Niche-specific genome degradation and convergent evolution shaping Staphylococcus aureus adaptation during severe infections
Peer review process
This article was accepted for publication as part of eLife's original publishing model.
History
- Version of Record published
- Accepted Manuscript published
- Accepted
- Preprint posted
- Received
Decision letter
-
Bavesh D KanaSenior and Reviewing Editor; University of the Witwatersrand, South Africa
-
Daria Van TyneReviewer; University of Pittsburgh, United States
-
Meiqin ZhengReviewer
Our editorial process produces two outputs: (i) public reviews designed to be posted alongside the preprint for the benefit of readers; (ii) feedback on the manuscript for the authors, including requests for revisions, shown below. We also include an acceptance summary that explains what the editors found interesting or important about the work.

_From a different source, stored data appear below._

(** ** The properties on the sample data *)

Lemma interleaved_requests_refine_witness :
  run_events (@events literal_engine shelf_requests shelf_world)
    (abstract shelf_world) =
    Some (abstract (run_schedule shelf_schedule
            (shelf_world, spawn (engine:=literal_engine) (policy:=whole_document)
                            shelf_requests)).1) ∧
  (run_schedule shelf_schedule
     (shelf_world, spawn (engine:=literal_engine) (policy:=whole_document) shelf_requests)).2 =
    Answer <$> answers (engine:=literal_engine) shelf_requests shelf_world.
Proof.
  exact (interleaved_requests_refine (engine:=literal_engine) (policy:=whole_document)
           (grain:=coarse) shelf_requests shelf_schedule shelf_world shelf_world_wf shelf_requests_disjoint
           shelf_schedule_fair).
Defined.

Lemma dispatch_refines_witness :
  wf_world sample_world ∧
  apply_event (event_of (PutLike 10 bob) (dispatch (PutLike 10 bob) sample_env sample_world).1)
    (abstract sample_world) =
  Some (abstract (dispatch (PutLike 10 bob) sample_env sample_world).2).
Proof. exact (conj sample_world_wf (dispatch_refines _ _ _ sample_world_wf)). Defined.
Lemma init_outcome_witness :
  Torch.__init__ true true (of_Q (-20)) (of_Q 2) "sum" ""
    (Discrete gymnasium 3 : space Ideal.xreal)
  = (Discrete gymnasium 3, Raise AttributeError) /\
  (Torch.__init__ true true (of_Q (-20)) (of_Q 2) "median" "" bounded_box).2
  = Raise (ValueError
             "reduction must be one of 'mean', 'sum', 'prod' or 'none'") /\
  (exists self,
     (Torch.__init__ false true (of_Q (-20)) (of_Q 2) "none" "" bounded_box).2
     = Ok self /\ Torch._g_reduction self = None) /\
  (exists msg,
     Torch.__init__ true true (of_Q (-20)) (of_Q 2) "sum" ""
       (Box gymnasium [2%Z; 3%Z] (replicate 6 (Ideal.Fin 0))
          (replicate 6 (Ideal.Fin 1)))
     = (Box gymnasium [2%Z; 3%Z] (replicate 6 (Ideal.Fin 0))
          (replicate 6 (Ideal.Fin 1)),
        Raise (ValueError msg))).
Proof.
  split; [|split; [|split]].
  - apply (init_outcome true true (of_Q (-20)) (of_Q 2) "sum" ""
             (Discrete gymnasium 3)); reflexivity.
  - apply (proj1 (proj2 (init_outcome true true (of_Q (-20)) (of_Q 2) "median" ""
                           bounded_box))); [right; reflexivity|].
    intros Hin. repeat (apply elem_of_cons in Hin as [Hin|Hin];
                        [discriminate Hin|]).
    inversion Hin.
  - destruct (init_outcome false true (of_Q (-20)) (of_Q 2) "none" ""
                bounded_box) as (_ & Hrest & _).
    destruct (Hrest (or_introl eq_refl)) as (_ & Hok).
    destruct Hok as (self & Hself & _ & _ & _ & _ & Hred & _).
    { repeat constructor. }
    exists self. split; [exact Hself|exact Hred].
  - destruct (init_outcome true true (of_Q (-20)) (of_Q 2) "sum" ""
                (Box gymnasium [2%Z; 3%Z] (replicate 6 (Ideal.Fin 0))
                   (replicate 6 (Ideal.Fin 1))))
      as (Hraise & _ & _ & _ & Hbox).
    destruct (Hbox _ _ _ _ _ eq_refl) as (_ & Hrows).
    destruct (Hrows ltac:(lia) ltac:(reflexivity)) as (msg & Hmsg).
    exists msg. apply (Hraise eq_refl _ Hmsg).
Defined.

Lemma accessors_before_act_witness :
  Torch.get_entropy (of_Q 2) "" clipped_policy
  = Tensor [] (fun _ => of_Q 0) /\
  Torch.distribution "" clipped_policy = None /\
  Torch.get_log_std "" clipped_policy = Raise AttributeError.
Proof.
  apply (accessors_before_act true true (of_Q (-20)) (of_Q 2) "sum" ""
           bounded_box clipped_policy (of_Q 2) "").
  rewrite clipped_policy_constructed. reflexivity.
Defined.

(** ** More on [act] and what it leaves behind *)

Section ActMore.
Context {F : Type} `{Backend F}.
Import Torch.

Implicit Types (self : GaussianMixin F) (inputs outputs : gmap string (pyval F)).

(** Every way through [act_outputs], one call at a time. *)
Ltac py_paths :=
  repeat match goal with
         | |- context [match ?r with Ok _ => _ | Raise _ => _ end] =>
             py_atomic r; destruct r; py_goal_simpl
         | |- context [match ?o with Some _ => _ | None => _ end] =>
             py_atomic o; destruct o; py_goal_simpl
         end.

Lemma act_outputs_configuration compute inputs role noise self :
  configuration (act_outputs compute inputs role noise self).1
  = configuration self.
Proof.
  unfold act_outputs.
  destruct (compute inputs role) as [[mean log_std] outs].
  py_unfold. py_goal_simpl.
  destruct (_g_clip_actions self) eqn:Hclip;
    destruct (inputs !! "taken_actions") as [[|taken]|];
    py_goal_simpl; py_paths; reflexivity.
Qed.

(** X6. [act] only reads the configuration of the policy: the clipping
    flag, the bounds, the clamp of the log standard deviation and the
    reduction are after the call what they were before it, whether it
    returns or raises. *)
Theorem act_keeps_configuration compute inputs role noise self :
  configuration (act compute inputs role noise self).1 = configuration self.
Proof.
  rewrite act_unfold.
  pose proof (act_outputs_configuration compute inputs role noise self)
    as Hframe.
  destruct (act_outputs compute inputs role noise self)
    as [self' [[[actions log_p] outputs]|e]]; exact Hframe.
Qed.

Decision letter after peer review:
Thank you for submitting your article "Niche-specific genome degradation and convergent evolution shaping Staphylococcus aureus adaptation during severe infections" for consideration by eLife. Your article has been reviewed by 2 peer reviewers, and the evaluation has been overseen by a Reviewing Editor and Bavesh Kana as the Senior Editor. The following individuals involved in the review of your submission have agreed to reveal their identity: Daria Van Tyne (Reviewer #1); Meiqin Zheng (Reviewer #2).
The reviewers have discussed their reviews with one another, and the Reviewing Editor has drafted this to help you prepare a revised submission.
Essential revisions:
1. One weakness of the study is a lack of a classification of the variants detected in convergent loci. For example, which genes do the authors think are acquiring gain-of-function versus loss-of-function mutations? One other weakness is a lack of functional studies exploring some of the more novel signals detected (such as hypothetical proteins with "no data on S. aureus"). Can the authors comment or provide data on this?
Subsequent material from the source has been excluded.